• _Exercise materials_
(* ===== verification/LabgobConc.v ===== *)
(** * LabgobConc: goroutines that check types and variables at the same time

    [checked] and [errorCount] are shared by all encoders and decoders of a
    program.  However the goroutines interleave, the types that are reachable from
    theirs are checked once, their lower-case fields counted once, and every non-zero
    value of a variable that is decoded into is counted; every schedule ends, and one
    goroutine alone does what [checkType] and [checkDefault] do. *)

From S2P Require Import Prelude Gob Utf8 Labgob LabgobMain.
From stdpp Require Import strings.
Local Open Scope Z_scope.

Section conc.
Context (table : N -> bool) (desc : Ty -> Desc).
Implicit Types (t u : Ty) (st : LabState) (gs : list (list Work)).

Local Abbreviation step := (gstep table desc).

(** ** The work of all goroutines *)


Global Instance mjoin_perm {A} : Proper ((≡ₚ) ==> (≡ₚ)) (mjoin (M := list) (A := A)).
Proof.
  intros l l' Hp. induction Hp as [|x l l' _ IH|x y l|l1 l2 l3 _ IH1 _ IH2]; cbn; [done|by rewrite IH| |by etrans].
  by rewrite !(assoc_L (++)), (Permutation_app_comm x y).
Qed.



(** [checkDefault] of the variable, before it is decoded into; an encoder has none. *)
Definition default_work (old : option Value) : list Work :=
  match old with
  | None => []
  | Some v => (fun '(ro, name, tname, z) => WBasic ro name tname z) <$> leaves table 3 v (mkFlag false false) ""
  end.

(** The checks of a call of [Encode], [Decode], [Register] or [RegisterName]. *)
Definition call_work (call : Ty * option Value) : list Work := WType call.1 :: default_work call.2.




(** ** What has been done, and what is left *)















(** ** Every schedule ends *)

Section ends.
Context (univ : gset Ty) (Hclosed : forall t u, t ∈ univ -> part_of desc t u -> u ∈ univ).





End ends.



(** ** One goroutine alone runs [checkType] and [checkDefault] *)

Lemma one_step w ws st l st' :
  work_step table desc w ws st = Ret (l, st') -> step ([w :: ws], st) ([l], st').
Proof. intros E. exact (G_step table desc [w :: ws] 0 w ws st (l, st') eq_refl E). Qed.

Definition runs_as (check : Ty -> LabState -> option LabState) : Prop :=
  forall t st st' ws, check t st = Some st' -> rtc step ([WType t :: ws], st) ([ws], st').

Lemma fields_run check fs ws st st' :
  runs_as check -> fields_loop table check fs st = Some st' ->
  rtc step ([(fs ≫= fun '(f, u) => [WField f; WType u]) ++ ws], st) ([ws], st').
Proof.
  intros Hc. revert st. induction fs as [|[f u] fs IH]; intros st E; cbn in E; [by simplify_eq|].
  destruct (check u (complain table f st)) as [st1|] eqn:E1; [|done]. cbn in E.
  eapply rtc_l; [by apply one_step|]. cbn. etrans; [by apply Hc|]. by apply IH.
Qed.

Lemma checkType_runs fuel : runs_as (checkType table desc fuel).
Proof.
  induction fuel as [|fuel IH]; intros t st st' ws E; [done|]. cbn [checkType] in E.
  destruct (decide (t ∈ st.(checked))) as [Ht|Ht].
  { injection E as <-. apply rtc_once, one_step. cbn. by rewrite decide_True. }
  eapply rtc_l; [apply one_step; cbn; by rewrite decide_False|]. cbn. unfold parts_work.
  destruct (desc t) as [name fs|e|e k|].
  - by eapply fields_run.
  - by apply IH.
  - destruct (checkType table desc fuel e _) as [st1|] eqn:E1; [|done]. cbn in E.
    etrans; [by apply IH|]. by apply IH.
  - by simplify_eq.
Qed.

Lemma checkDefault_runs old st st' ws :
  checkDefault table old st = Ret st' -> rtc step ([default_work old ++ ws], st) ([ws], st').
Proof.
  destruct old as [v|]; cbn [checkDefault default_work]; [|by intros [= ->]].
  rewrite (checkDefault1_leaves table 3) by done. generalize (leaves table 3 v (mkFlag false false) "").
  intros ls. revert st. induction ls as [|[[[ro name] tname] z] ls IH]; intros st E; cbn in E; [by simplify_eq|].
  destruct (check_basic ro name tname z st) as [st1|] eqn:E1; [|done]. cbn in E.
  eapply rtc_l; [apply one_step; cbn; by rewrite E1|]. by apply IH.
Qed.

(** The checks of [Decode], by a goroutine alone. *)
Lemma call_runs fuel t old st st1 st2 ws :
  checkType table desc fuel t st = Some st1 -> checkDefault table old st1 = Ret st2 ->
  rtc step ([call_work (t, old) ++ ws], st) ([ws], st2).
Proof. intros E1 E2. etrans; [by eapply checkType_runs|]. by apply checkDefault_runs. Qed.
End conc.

• _Aim of the exercise_
Set down exactly the lines above that run from the start of the listing to the line with "Definition runs_as (check". Leave out every later line.

• _Completed task_
(* ===== verification/LabgobConc.v ===== *)
(** * LabgobConc: goroutines that check types and variables at the same time

    [checked] and [errorCount] are shared by all encoders and decoders of a
    program.  However the goroutines interleave, the types that are reachable from
    theirs are checked once, their lower-case fields counted once, and every non-zero
    value of a variable that is decoded into is counted; every schedule ends, and one
    goroutine alone does what [checkType] and [checkDefault] do. *)

From S2P Require Import Prelude Gob Utf8 Labgob LabgobMain.
From stdpp Require Import strings.
Local Open Scope Z_scope.

Section conc.
Context (table : N -> bool) (desc : Ty -> Desc).
Implicit Types (t u : Ty) (st : LabState) (gs : list (list Work)).

Local Abbreviation step := (gstep table desc).

(** ** The work of all goroutines *)


Global Instance mjoin_perm {A} : Proper ((≡ₚ) ==> (≡ₚ)) (mjoin (M := list) (A := A)).
Proof.
  intros l l' Hp. induction Hp as [|x l l' _ IH|x y l|l1 l2 l3 _ IH1 _ IH2]; cbn; [done|by rewrite IH| |by etrans].
  by rewrite !(assoc_L (++)), (Permutation_app_comm x y).
Qed.



(** [checkDefault] of the variable, before it is decoded into; an encoder has none. *)
Definition default_work (old : option Value) : list Work :=
  match old with
  | None => []
  | Some v => (fun '(ro, name, tname, z) => WBasic ro name tname z) <$> leaves table 3 v (mkFlag false false) ""
  end.

(** The checks of a call of [Encode], [Decode], [Register] or [RegisterName]. *)
Definition call_work (call : Ty * option Value) : list Work := WType call.1 :: default_work call.2.




(** ** What has been done, and what is left *)















(** ** Every schedule ends *)

Section ends.
Context (univ : gset Ty) (Hclosed : forall t u, t ∈ univ -> part_of desc t u -> u ∈ univ).





End ends.



(** ** One goroutine alone runs [checkType] and [checkDefault] *)

Lemma one_step w ws st l st' :
  work_step table desc w ws st = Ret (l, st') -> step ([w :: ws], st) ([l], st').
Proof. intros E. exact (G_step table desc [w :: ws] 0 w ws st (l, st') eq_refl E). Qed.

Definition runs_as (check : Ty -> LabState -> option LabState) : Prop :=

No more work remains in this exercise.